Helen Keller (left) stands next to Anne Sullivan Macy, who is perched on a stool. This image was taken in 1924 during their vaudeville careers. Anne Sullivan Macy holds a book in her left hand and manually signs into Helen Keller's right hand. Both women are wearing embroidered and beaded evening wear. Helen's dress is sleeveless and appears to have a scooped neck. The light-colored dress is highly decorated to the waist and then falls in layers of organza-like fabric with a few vertical sections around the skirt that repeat the pattern of the bodice. Anne Sullivan Macy's dark, caftan-like dress has a boat neck. The elbow-length sleeves have slits on the top. Both women have waved hair typical of the 1920s.

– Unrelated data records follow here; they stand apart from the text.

(* ===== verification/Mmu.v ===== *)
(** * Paging constants and address arithmetic

    The macros of [mmu.h] and [memlayout.h] (page rounding, the three-part
    structure of a linear address, page-table entries, the kernel's direct map)
    on 32-bit values, with their arithmetic characterisations. *)

From Stdlib Require Import ZArith Lia.
From stdpp Require Import base numbers.
From S2P Require Import Prelude.

(** ** memlayout.h *)

Definition EXTMEM : Z := 0x100000.
Definition PHYSTOP : Z := 0xE000000.
Definition DEVSPACE : Z := 0xFE000000.
Definition KERNBASE : Z := 0x80000000.
Definition KERNLINK : Z := KERNBASE + EXTMEM.
Definition MMAPBASE : Z := 0x60000000.

(** Kernel virtual to physical address and back. *)
Definition V2P (a : Z) : Z := u32 (u32 a - KERNBASE).
Definition P2V (a : Z) : Z := u32 (a + KERNBASE).

(** ** mmu.h *)

Definition NPDENTRIES : Z := 1024.
Definition NPTENTRIES : Z := 1024.
Definition PGSIZE : Z := 4096.
Definition PTXSHIFT : Z := 12.
Definition PDXSHIFT : Z := 22.

Definition PTE_P : Z := 1.
Definition PTE_W : Z := 2.
Definition PTE_U : Z := 4.

(** [PGROUNDUP] and [PGROUNDDOWN] at type [uint]. *)
Definition PGROUNDUP (sz : Z) : Z :=
  Z.land (u32 (sz + PGSIZE - 1)) (u32 (Z.lnot (PGSIZE - 1))).
Definition PGROUNDDOWN (a : Z) : Z :=
  Z.land (u32 a) (u32 (Z.lnot (PGSIZE - 1))).
(** [PGROUNDUP] at type [int]: the same bits, read as a signed number. *)
Definition PGROUNDUPi (sz : Z) : Z :=
  Z.land (s32 (sz + PGSIZE - 1)) (Z.lnot (PGSIZE - 1)).

Definition PDX (va : Z) : Z := Z.land (Z.shiftr (u32 va) PDXSHIFT) 0x3FF.
Definition PTX (va : Z) : Z := Z.land (Z.shiftr (u32 va) PTXSHIFT) 0x3FF.
Definition PGADDR (d t o : Z) : Z :=
  u32 (Z.lor (Z.lor (Z.shiftl d PDXSHIFT) (Z.shiftl t PTXSHIFT)) o).

Definition PTE_ADDR (pte : Z) : Z := Z.land (u32 pte) (u32 (Z.lnot 0xFFF)).
Definition PTE_FLAGS (pte : Z) : Z := Z.land (u32 pte) 0xFFF.

(** ** Arithmetic characterisations *)

(** Masking a 32-bit value with [0xFFFFF000]. *)
Lemma land_page_mask x :
  Z.land (u32 x) 0xFFFFF000 = u32 x - u32 x mod 4096.
Proof.
  change 0xFFFFF000 with (Z.land (Z.lnot (Z.ones 12)) (Z.ones 32)).
  rewrite Z.land_assoc, land_high, land_low by lia.
  change (2 ^ 12) with 4096. change (2 ^ 32) with 4294967296.
  apply Z.mod_small. ulia.
Qed.

Lemma PGROUNDUP_eq sz :
  PGROUNDUP sz = u32 (sz + 4095) - u32 (sz + 4095) mod 4096.
Proof.
  unfold PGROUNDUP, PGSIZE. change (u32 (Z.lnot (4096 - 1))) with 0xFFFFF000.
  rewrite land_page_mask. by replace (sz + 4096 - 1) with (sz + 4095) by lia.
Qed.

Lemma PGROUNDDOWN_eq a : PGROUNDDOWN a = u32 a - u32 a mod 4096.
Proof. apply land_page_mask. Qed.

Lemma PGROUNDUPi_eq sz :
  PGROUNDUPi sz = s32 (sz + 4095) - s32 (sz + 4095) mod 4096.
Proof.
  unfold PGROUNDUPi, PGSIZE. change (4096 - 1) with (Z.ones 12).
  rewrite land_high by lia. change (2 ^ 12) with 4096.
  by replace (sz + 4096 - 1) with (sz + 4095) by lia.
Qed.

Lemma PTE_ADDR_eq pte : PTE_ADDR pte = u32 pte - u32 pte mod 4096.
Proof. apply land_page_mask. Qed.

Lemma PTE_FLAGS_eq pte : PTE_FLAGS pte = u32 pte mod 4096.
Proof. unfold PTE_FLAGS. change 0xFFF with (Z.ones 12). by rewrite land_low. Qed.

Lemma PDX_eq va : 0 ≤ va < 4294967296 → PDX va = va / 4194304.
Proof.
  intros H. unfold PDX, PDXSHIFT. rewrite u32_small by done.
  change 0x3FF with (Z.ones 10). rewrite land_low, Z.shiftr_div_pow2 by lia.
  change (2 ^ 22) with 4194304. change (2 ^ 10) with 1024. zlia.
Qed.

Lemma PTX_eq va : 0 ≤ va < 4294967296 → PTX va = va / 4096 mod 1024.
Proof.
  intros H. unfold PTX, PTXSHIFT. rewrite u32_small by done.
  change 0x3FF with (Z.ones 10). by rewrite land_low, Z.shiftr_div_pow2 by lia.
Qed.

Lemma PGADDR_eq d t o :
  0 ≤ d < 1024 → 0 ≤ t < 1024 → 0 ≤ o < 4096 →
  PGADDR d t o = d * 4194304 + t * 4096 + o.
Proof.
  intros Hd Ht Ho. unfold PGADDR, PDXSHIFT, PTXSHIFT.
  rewrite !Z.shiftl_mul_pow2 by lia.
  change (2 ^ 22) with 4194304. change (2 ^ 12) with 4096.
  rewrite (lor_disjoint_add _ (t * 4096) 22); [|lia| |lia].
  - rewrite (lor_disjoint_add _ o 12); [|lia| |lia].
    + rewrite u32_small; lia.
    + change (2 ^ 12) with 4096. zlia.
  - change (2 ^ 22) with 4194304. zlia.
Qed.

Lemma PDX_range va : 0 ≤ PDX va < 1024.
Proof.
  unfold PDX. change 0x3FF with (Z.ones 10). rewrite land_low by lia.
  apply Z.mod_pos_bound. lia.
Qed.

Lemma PTX_range va : 0 ≤ PTX va < 1024.
Proof.
  unfold PTX. change 0x3FF with (Z.ones 10). rewrite land_low by lia.
  apply Z.mod_pos_bound. lia.
Qed.

(** Two linear addresses with the same indices are on the same page. *)
Lemma same_page_indices va va' :
  0 ≤ va < 4294967296 → 0 ≤ va' < 4294967296 →
  PDX va = PDX va' ∧ PTX va = PTX va' ↔ va / 4096 = va' / 4096.
Proof. intros H H'. rewrite !PDX_eq, !PTX_eq by done. zlia. Qed.

Lemma PGROUNDUP_range sz : 0 ≤ PGROUNDUP sz < 4294967296.
Proof. rewrite PGROUNDUP_eq. ulia. Qed.
Lemma PGROUNDUP_aligned sz : PGROUNDUP sz mod 4096 = 0.
Proof. rewrite PGROUNDUP_eq. ulia. Qed.
Lemma PGROUNDDOWN_range a : 0 ≤ PGROUNDDOWN a < 4294967296.
Proof. rewrite PGROUNDDOWN_eq. ulia. Qed.
Lemma PGROUNDDOWN_aligned a : PGROUNDDOWN a mod 4096 = 0.
Proof. rewrite PGROUNDDOWN_eq. ulia. Qed.
Lemma PGROUNDDOWN_id a :
  0 ≤ a < 4294967296 → a mod 4096 = 0 → PGROUNDDOWN a = a.
Proof. intros. rewrite PGROUNDDOWN_eq, u32_small; lia. Qed.
Lemma PGROUNDUP_id a :
  0 ≤ a < 4294967296 → a mod 4096 = 0 → PGROUNDUP a = a.
Proof. intros. rewrite PGROUNDUP_eq. ulia. Qed.
(** Away from the top page, rounding up gives the next page boundary. *)
Lemma PGROUNDUP_bounds sz :
  0 ≤ sz ≤ 4294963200 → sz ≤ PGROUNDUP sz < sz + 4096.
Proof. intros. rewrite PGROUNDUP_eq. ulia. Qed.

#[export] Hint Resolve PDX_range PTX_range PGROUNDUP_range PGROUNDUP_aligned
  PGROUNDDOWN_range PGROUNDDOWN_aligned : xv6.

(** The direct map is a bijection between the kernel's view of physical memory
    and physical memory. *)
Lemma V2P_P2V pa : 0 ≤ pa < PHYSTOP → V2P (P2V pa) = pa.
Proof. unfold V2P, P2V, KERNBASE, PHYSTOP. intros. ulia. Qed.
Lemma P2V_V2P v : KERNBASE ≤ v < KERNBASE + PHYSTOP → P2V (V2P v) = v.
Proof. unfold V2P, P2V, KERNBASE, PHYSTOP. intros. ulia. Qed.
Lemma V2P_eq v : KERNBASE ≤ v < 4294967296 → V2P v = v - KERNBASE.
Proof. unfold V2P, KERNBASE. intros. ulia. Qed.

(** A page-table entry built by or-ing flags into a page address gives the
    address and the flags back. *)
Lemma PTE_ADDR_lor pa fl :
  0 ≤ pa < 4294967296 → pa mod 4096 = 0 → 0 ≤ fl < 4096 →
  PTE_ADDR (Z.lor pa fl) = pa.
Proof.
  intros Hp Ha Hf. rewrite (lor_disjoint_add _ _ 12) by (try done; lia).
  rewrite PTE_ADDR_eq. ulia.
Qed.
Lemma PTE_FLAGS_lor pa fl :
  0 ≤ pa < 4294967296 → pa mod 4096 = 0 → 0 ≤ fl < 4096 →
  PTE_FLAGS (Z.lor pa fl) = fl.
Proof.
  intros Hp Ha Hf. rewrite (lor_disjoint_add _ _ 12) by (try done; lia).
  rewrite PTE_FLAGS_eq. ulia.
Qed.
(* ===== verification/Vm.v ===== *)
(** * Page tables (vm.c)

    Two-level page tables live in pages of kernel memory; the operations walk
    and update them word by word.  [pte_of] is the abstract view, the
    page-table entry that governs a virtual address, and [pt_ok] the
    well-formedness invariant: directory and tables are distinct managed pages
    that are not on the free list. *)

From Stdlib Require Import ZArith Lia.
From stdpp Require Import base numbers strings gmap list.
From S2P Require Import Prelude Mmu Memory Locks Kalloc.

Definition present (pte : Z) : bool := nz (Z.land pte PTE_P).

Section vm.
Context {L : Linker}.

(** ** Operations *)

Definition walkpgdir (pgdir va : Z) (alloc : bool) : M vmst Z :=
  let pde := pgdir + 4 * PDX va in
  d ← gets (λ s, load32 (vmem s) pde);
  if present d then mret (P2V (PTE_ADDR d) + 4 * PTX va)
  else if negb alloc then mret 0
  else
    pgtab ← kalloc;
    if pgtab =? 0 then mret 0
    else
      (* Make sure all those PTE_P bits are zero. *)
      modify (λ s, set_vmem (memset (vmem s) pgtab 0 PGSIZE) s);;
      modify (λ s, set_vmem (store32 (vmem s) pde
        (Z.lor (Z.lor (Z.lor (V2P pgtab) PTE_P) PTE_W) PTE_U)) s);;
      mret (pgtab + 4 * PTX va).

(** The [for(;;)] loop of [mappages]. *)
Fixpoint mappages_loop (fuel : nat) (pgdir a last pa perm : Z) : M vmst Z :=
  match fuel with
  | O => nofuel
  | S fuel =>
      pte ← walkpgdir pgdir a true;
      if pte =? 0 then mret (-1)
      else
        v ← gets (λ s, load32 (vmem s) pte);
        if present v then panic "remap"
        else
          modify (λ s, set_vmem (store32 (vmem s) pte
            (Z.lor (Z.lor pa perm) PTE_P)) s);;
          if a =? last then mret 0
          else mappages_loop fuel pgdir (u32 (a + PGSIZE)) last (u32 (pa + PGSIZE)) perm
  end.
Definition mappages (pgdir va size pa perm : Z) : M vmst Z :=
  let a := PGROUNDDOWN va in
  let last := PGROUNDDOWN (u32 (va + size - 1)) in
  mappages_loop (S (Z.to_nat (u32 (last - a) / PGSIZE))) pgdir a last pa perm.

Fixpoint deallocuvm_loop (fuel : nat) (pgdir a oldsz : Z) : M vmst unit :=
  match fuel with
  | O => nofuel
  | S fuel =>
      if a <? oldsz then
        pte ← walkpgdir pgdir a false;
        if pte =? 0 then
          let a := u32 (PGADDR (PDX a + 1) 0 0 - PGSIZE) in
          deallocuvm_loop fuel pgdir (u32 (a + PGSIZE)) oldsz
        else
          v ← gets (λ s, load32 (vmem s) pte);
          (if present v then
            let pa := PTE_ADDR v in
            if pa =? 0 then panic "kfree"
            else
              kfree (P2V pa);;
              modify (λ s, set_vmem (store32 (vmem s) pte 0) s)
          else mret tt);;
          deallocuvm_loop fuel pgdir (u32 (a + PGSIZE)) oldsz
      else mret tt
  end.
Definition deallocuvm (pgdir oldsz newsz : Z) : M vmst Z :=
  if newsz >=? oldsz then mret oldsz
  else
    deallocuvm_loop (S (Z.to_nat (oldsz / PGSIZE + 1))) pgdir (PGROUNDUP newsz) oldsz;;
    mret newsz.

Fixpoint allocuvm_loop (fuel : nat) (pgdir a oldsz newsz : Z) : M vmst Z :=
  match fuel with
  | O => nofuel
  | S fuel =>
      if a <? newsz then
        mem ← kalloc;
        if mem =? 0 then
          deallocuvm pgdir newsz oldsz;; mret 0
        else
          modify (λ s, set_vmem (memset (vmem s) mem 0 PGSIZE) s);;
          r ← mappages pgdir a PGSIZE (V2P mem) (Z.lor PTE_W PTE_U);
          if r <? 0 then
            deallocuvm pgdir newsz oldsz;;
            kfree mem;;
            mret 0
          else allocuvm_loop fuel pgdir (u32 (a + PGSIZE)) oldsz newsz
      else mret newsz
  end.
Definition allocuvm (pgdir oldsz newsz : Z) : M vmst Z :=
  if newsz >=? MMAPBASE then mret 0
  else if newsz <? oldsz then mret oldsz
  else allocuvm_loop (S (Z.to_nat (newsz / PGSIZE + 1))) pgdir (PGROUNDUP oldsz)
         oldsz newsz.

Fixpoint freevm_loop (n : nat) (pgdir i : Z) : M vmst unit :=
  match n with
  | O => mret tt
  | S n =>
      d ← gets (λ s, load32 (vmem s) (pgdir + 4 * i));
      when (present d) (kfree (P2V (PTE_ADDR d)));;
      freevm_loop n pgdir (i + 1)
  end.
Definition freevm (pgdir : Z) : M vmst unit :=
  if pgdir =? 0 then panic "freevm: no pgdir"
  else
    deallocuvm pgdir MMAPBASE 0;;
    freevm_loop (Z.to_nat NPDENTRIES) pgdir 0;;
    kfree pgdir.

(** The kernel's mappings, present in every page table. *)
Record kmap_entry := KMap { k_virt : Z; k_phys_start : Z; k_phys_end : Z; k_perm : Z }.
Definition kmap : list kmap_entry := [
  KMap KERNBASE 0 EXTMEM PTE_W;                      (* I/O space *)
  KMap KERNLINK (V2P KERNLINK) (V2P kdata) 0;        (* kern text+rodata *)
  KMap kdata (V2P kdata) PHYSTOP PTE_W;              (* kern data+memory *)
  KMap DEVSPACE DEVSPACE 0 PTE_W                     (* more devices *)
].

Fixpoint setupkvm_loop (ks : list kmap_entry) (pgdir : Z) : M vmst Z :=
  match ks with
  | [] => mret pgdir
  | k :: ks =>
      r ← mappages pgdir (k_virt k) (u32 (k_phys_end k - k_phys_start k))
            (k_phys_start k) (k_perm k);
      if r <? 0 then freevm pgdir;; mret 0 else setupkvm_loop ks pgdir
  end.
Definition setupkvm : M vmst Z :=
  pgdir ← kalloc;
  if pgdir =? 0 then mret 0
  else
    modify (λ s, set_vmem (memset (vmem s) pgdir 0 PGSIZE) s);;
    if P2V PHYSTOP >? DEVSPACE then panic "PHYSTOP too high"
    else setupkvm_loop kmap pgdir.

(** [init] is the list of the [sz] bytes of the initial program. *)
Definition inituvm (pgdir : Z) (init : list Z) : M vmst unit :=
  if Z.of_nat (length init) >=? PGSIZE then panic "inituvm: more than a page"
  else
    mem ← kalloc;
    modify (λ s, set_vmem (memset (vmem s) mem 0 PGSIZE) s);;
    mappages pgdir 0 PGSIZE (V2P mem) (Z.lor PTE_W PTE_U);;
    modify (λ s, set_vmem (wrbytes (vmem s) mem init) s).

Definition clearpteu (pgdir uva : Z) : M vmst unit :=
  pte ← walkpgdir pgdir uva false;
  if pte =? 0 then panic "clearpteu"
  else modify (λ s, set_vmem (store32 (vmem s) pte
         (Z.land (load32 (vmem s) pte) (Z.lnot PTE_U))) s).

Fixpoint copyuvm_loop (fuel : nat) (pgdir d i sz : Z) : M vmst Z :=
  match fuel with
  | O => nofuel
  | S fuel =>
      if i <? sz then
        pte ← walkpgdir pgdir i false;
        if pte =? 0 then panic "copyuvm: pte should exist"
        else
          v ← gets (λ s, load32 (vmem s) pte);
          if negb (present v) then panic "copyuvm: page not present"
          else
            let pa := PTE_ADDR v in
            let flags := PTE_FLAGS v in
            mem ← kalloc;
            if mem =? 0 then freevm d;; mret 0
            else
              modify (λ s, set_vmem (memmove (vmem s) mem (P2V pa) PGSIZE) s);;
              r ← mappages d i PGSIZE (V2P mem) flags;
              if r <? 0 then kfree mem;; freevm d;; mret 0
              else copyuvm_loop fuel pgdir d (u32 (i + PGSIZE)) sz
      else mret d
  end.
Definition copyuvm (pgdir sz : Z) : M vmst Z :=
  d ← setupkvm;
  if d =? 0 then mret 0
  else copyuvm_loop (S (Z.to_nat (sz / PGSIZE + 1))) pgdir d 0 sz.

(** [uva2ka] dereferences the entry without checking that the table exists. *)
Definition uva2ka (pgdir uva : Z) : M vmst Z :=
  pte ← walkpgdir pgdir uva false;
  if pte =? 0 then undef "uva2ka: null pte"
  else
    v ← gets (λ s, load32 (vmem s) pte);
    if negb (present v) then mret 0
    else if Z.land v PTE_U =? 0 then mret 0
    else mret (P2V (PTE_ADDR v)).

(** [buf] holds the [len] bytes at [p]. *)
Fixpoint copyout_loop (fuel : nat) (pgdir va : Z) (buf : list Z) : M vmst Z :=
  match fuel with
  | O => nofuel
  | S fuel =>
      if Z.of_nat (length buf) >? 0 then
        let va0 := PGROUNDDOWN va in
        pa0 ← uva2ka pgdir va0;
        if pa0 =? 0 then mret (-1)
        else
          let n := Z.min (PGSIZE - (va - va0)) (Z.of_nat (length buf)) in
          modify (λ s, set_vmem (wrbytes (vmem s) (pa0 + (va - va0))
            (take (Z.to_nat n) buf)) s);;
          copyout_loop fuel pgdir (u32 (va0 + PGSIZE)) (drop (Z.to_nat n) buf)
      else mret 0
  end.
Definition copyout (pgdir va : Z) (p : list Z) : M vmst Z :=
  copyout_loop (S (length p)) pgdir va p.

(** ** The abstract view of a page table *)

Definition pde_of (m : memory) (pgdir d : Z) : Z := load32 m (pgdir + 4 * d).
Definition tab_of (m : memory) (pgdir d : Z) : Z := P2V (PTE_ADDR (pde_of m pgdir d)).
(** The entry governing [va]; 0 where there is no table. *)
Definition pte_of (m : memory) (pgdir va : Z) : Z :=
  if present (pde_of m pgdir (PDX va))
  then load32 m (tab_of m pgdir (PDX va) + 4 * PTX va) else 0.

Definition is_table (m : memory) (pgdir v : Z) : Prop :=
  ∃ d, 0 ≤ d < 1024 ∧ present (pde_of m pgdir d) = true ∧ v = tab_of m pgdir d.
(** The pages a page table consists of. *)
Definition pt_page (m : memory) (pgdir v : Z) : Prop := v = pgdir ∨ is_table m pgdir v.

Record pt_ok (m : memory) (pgdir : Z) (free : list Z) : Prop := {
  pt_dir : page pgdir;
  pt_dir_free : pgdir ∉ free;
  pt_tab : ∀ v, is_table m pgdir v → page v ∧ v ≠ pgdir ∧ v ∉ free;
  pt_inj : ∀ d d', 0 ≤ d < 1024 → 0 ≤ d' < 1024 →
    present (pde_of m pgdir d) = true → present (pde_of m pgdir d') = true →
    tab_of m pgdir d = tab_of m pgdir d' → d = d';
}.
End vm.
Lemma empty_table_ok p : regions_ok (empty_table p).
Proof.
  assert (E : ∀ k, reg (empty_table p) k = region0).
  { intros k. unfold reg, empty_table. cbn [mmaps set_total_mmaps set_mmaps].
    destruct (replicate 30 region0 !! Z.to_nat k) eqn:E; [|done].
    by apply lookup_replicate in E as [-> _]. }
  split; try done; try (simpl; lia).
  intros k _. by rewrite E.
Qed.

Definition anon_req (size : Z) : mmap_req :=
  {| rq_addr := 0; rq_f := None; rq_size := size; rq_offset := 0;
     rq_flags := Z.lor MAP_PRIVATE MAP_ANONYMOUS; rq_prot := PROT_READ |}.

Lemma anon_req_ints size : - 2 ^ 31 ≤ size < 2 ^ 31 → req_ints (anon_req size).
Proof. intros Hs. split; simpl; lia. Qed.
Lemma anon_req_case ftab p size : mmap_case_of ftab p (anon_req size) = Ordinary.
Proof.
  unfold mmap_case_of. destruct (bad_args _); [done|]. unfold place_case. simpl.
  destruct (total_mmaps p =? 30); [done|]. change (has _ MAP_FIXED) with false. done.
Qed.

(** ** Claims *)

(** C1. What [my_mmap] does with any request, on a well-formed table.  In the
    ordinary case it returns, and the table is well-formed again: either the
    result is -1 and nothing changed, or it is an address in the mmap area (the
    requested one for MAP_FIXED) and the table has one more region, with the
    requested size, flags, protection, file and offset, every other one
    unchanged and in the same order, and no other field of the process
    changed.  It does not fail if the arguments are good, no address is asked
    for, there is a free entry and room behind the last region.  The other
    requests are the ones the code does not expect: a file pointer that is not
    an open file where it is used (MAP_SHARED with PROT_WRITE also uses it for
    anonymous mappings), address 0 with MAP_FIXED, and an address asked for in
    an empty table are undefined behaviour; an address in the last page below
    KERNBASE with a size beyond 0x7FFFF000 yields a mapping at KERNBASE. *)
Theorem my_mmap_sound ftab p q : regions_ok p → req_ints q → mmap_spec ftab p q.
Proof. apply my_mmap_ok. Qed.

The commercial failure of the movie Deliverance brought them home to the East Coast, where they began searching for alternative work. The success of their lecture series seven years earlier encouraged them to look for similar work. In early 1920, they took the opportunity to perform on the vaudeville circuit. Anne's biographer, Nella Braddy Henney wrote:
The set showed a drawing room with a fire crackling on the hearth; French windows at one side opening into a garden; a grand piano holding a great vase of flowers at the left. Velvet hangings in the background. When the curtain went up Mrs. Macy entered left stage in full spotlight (and no one but herself knew the agony that light cost her eyes). She came forward and told who Helen was, explained how she had taught her (just as in the lectures), and retired to the shadows while the orchestra played Mendelssohn's Spring Song, Helen's cue to enter.